Intelligence artificielle

Le docteur Mark Basik, de l’Institut Lady Davis de l’Hôpital général juif, profitera d’un financement de 1,6 million sur trois ans pour étudier comment on pourrait utiliser l’intelligence artificielle pour prédire le besoin de chimiothérapie des patientes atteintes d’un cancer du sein.

La présence de tumeurs résiduelles chimiorésistantes à la suite d’une chirurgie entraîne le décès de 30 à 40 % des patientes atteintes de cancer du sein triple négatif au cours des cinq années suivant la chirurgie. Or, l’ajout d’une chimiothérapie supplémentaire entraîne une amélioration de la survie chez environ 15 % de ces patientes.

C’est donc dire que, même si ce second traitement est effectué dans l’espoir de réduire les chances de récidive, plus de 50 % des patientes à qui il est administré se porteraient bien sans cette chimiothérapie supplémentaire, et pourraient même ne pas en avoir besoin.

« On a une population de survivants qui se plaignent des effets secondaires (de la chimiothérapie), et ça c’est un progrès, a dit le docteur Nepveu. Dans les années 1990, quand vous surviviez, vous ne vous plaigniez pas. Mais aujourd’hui la population de survivants nous dit quels sont ses problèmes. […] Si on peut trouver des traitements qui sont plus doux, ou éviter des traitements inutiles, alors c’est un progrès. »

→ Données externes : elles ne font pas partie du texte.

(** ** Times *)

(** X19: with a preparation and a cooking time that are both set, the time
    line gives the preparation first and the cooking second, separated by
    a bar, each as its seconds divided by 60, without rounding. *)
Theorem times_in_minutes env recipe (p c : float) :
  wellFormed recipe ->
  prepTime recipe = Some p -> cookTime recipe = Some c ->
  truthyNum p = true -> truthyNum c = true ->
  map (linesOf []) (blocksOf Times (written (renderRecipe env recipe)))
  = [[lit "Prep Time: " ++ numberToString (host env) (p / 60) ++ lit " min"
      ++ lit " | "
      ++ lit "Cook Time: " ++ numberToString (host env) (c / 60) ++ lit " min"]].
Proof.
  intros WF Hp Hc Tp Tc.
  destruct (blocksOf_written env WF) as (_ & _ & _ & Ht & _).
  cbv zeta in Ht. rewrite Ht.
  unfold timesBlock, timeEntry. rewrite Hp, Hc. cbn [truthy]. rewrite Tp, Tc.
  cbn [orb when map snd app join linesOf].
  rewrite <- !app_assoc. reflexivity.
Qed.

(** Six hundred seconds are ten minutes. *)
Lemma times_in_minutes_witness :
  map (linesOf [])
    (blocksOf Times (written (renderRecipe (fineEnv []) soupWithTimes)))
  = [[lit "Prep Time: 10 min | Cook Time: 60 min"]].
Proof.
  assert (WF : wellFormed soupWithTimes) by (split; discriminate).
  rewrite (@times_in_minutes (fineEnv []) soupWithTimes 600 3600
             WF eq_refl eq_refl eq_refl eq_refl).
  reflexivity.
Defined.

(** ** Recipes that share a file *)

(** X20: the file of a recipe depends on its sanitized name and on its date
    token only: two recipes whose names are sanitized to the same text and
    whose date tokens are the same are written to the same path, and in a
    batch of well-formed recipes both streams are opened on it, one after
    the other. *)
Theorem same_name_same_day_same_file env r1 r2 (n1 n2 : jsstring) :
  name r1 = Some n1 -> name r2 = Some n2 ->
  sanitizeFilename n1 = sanitizeFilename n2 ->
  fileName (formatDate (host env) (creationTimestamp r1))
  = fileName (formatDate (host env) (creationTimestamp r2)) ->
  pathOf env r1 = pathOf env r2
  /\ (wellFormed r1 -> wellFormed r2 ->
      forall st,
        opened (fst (processRecipes env st [r1; r2]))
        = opened st ++ [pathOf env r1; pathOf env r1]).
Proof.
  intros H1 H2 S F.
  assert (P : pathOf env r1 = pathOf env r2).
  { unfold pathOf, outputPathOf, nameText. rewrite H1, H2. cbv zeta.
    rewrite S, F. reflexivity. }
  split; [exact P|].
  intros W1 W2 st.
  rewrite (@processRecipes_wellFormed env [r1; r2] st)
    by (constructor; [exact W1 | constructor; [exact W2 | constructor]]).
  cbn [fst afterAll opened map]. rewrite P. reflexivity.
Qed.

(** [Fish/Chips] and [Fish:Chips], created an hour apart. *)
Lemma same_name_same_day_same_file_witness :
  pathOf (fineEnv []) fishSlash = lit "recipe-pdfs/11-14-2023 - Fish-Chips.pdf"
  /\ pathOf (fineEnv []) fishColon = pathOf (fineEnv []) fishSlash.
Proof.
  split; [reflexivity|]. symmetry.
  exact (proj1 (@same_name_same_day_same_file (fineEnv []) fishSlash fishColon
                  (lit "Fish/Chips") (lit "Fish:Chips")
                  eq_refl eq_refl eq_refl eq_refl)).
Defined.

Mais il y a toujours une marge d’incertitude, et tout n’est pas toujours noir et blanc. C’est là qu’intervient l’équipe du docteur Basik, qui propose d’utiliser la puissance de l’intelligence artificielle pour déterminer avec une très grande précision, à partir d’échantillons sanguins et tumoraux, si un traitement de chimiothérapie supplémentaire sera inutile, évitant ainsi à celles qui peuvent l’éviter une exposition à la toxicité associée à ces traitements.

Nouveaux médicaments

Le docteur Nepveu, de McGill, et son collègue Michael Witcher, de l’Institut Lady Davis, pilotent quant à eux un projet pour développer de nouveaux médicaments contre les cancers du sein difficiles à traiter. Ils recevront 6,1 millions sur trois ans.

« Le but de la recherche est d’identifier des cibles thérapeutiques, c’est à dire des protéines qui sont essentielles à la survie des cellules cancéreuses, mais dont les cellules normales peuvent se passer », a expliqué le docteur Nepveu.

Les équipes des docteurs Nepveu et Witcher ont identifié et validé deux cibles thérapeutiques impliquées dans des aspects essentiels de la réparation de l’ADN, contre lesquelles il est possible de développer des médicaments. En d’autres mots, les chercheurs essaient de trouver des composés qui empêcheraient les tumeurs de réparer les dommages subis par leur ADN, ce à quoi elles excellent.

Des composés prometteurs seront maintenant validés et soumis à plusieurs rondes de modifications afin de les améliorer. Les meilleurs composés seront testés en milieu préclinique sur des cellules tumorales et des cellules normales, et des biomarqueurs seront développés afin de vérifier leur efficacité.

Ces marqueurs pourront aussi être utilisés pour sélectionner les patientes admissibles aux études cliniques de ces nouveaux composés et éventuellement bénéficier de ces nouveaux traitements ciblés, avec pour objectif ultime de meilleures chances de rémission.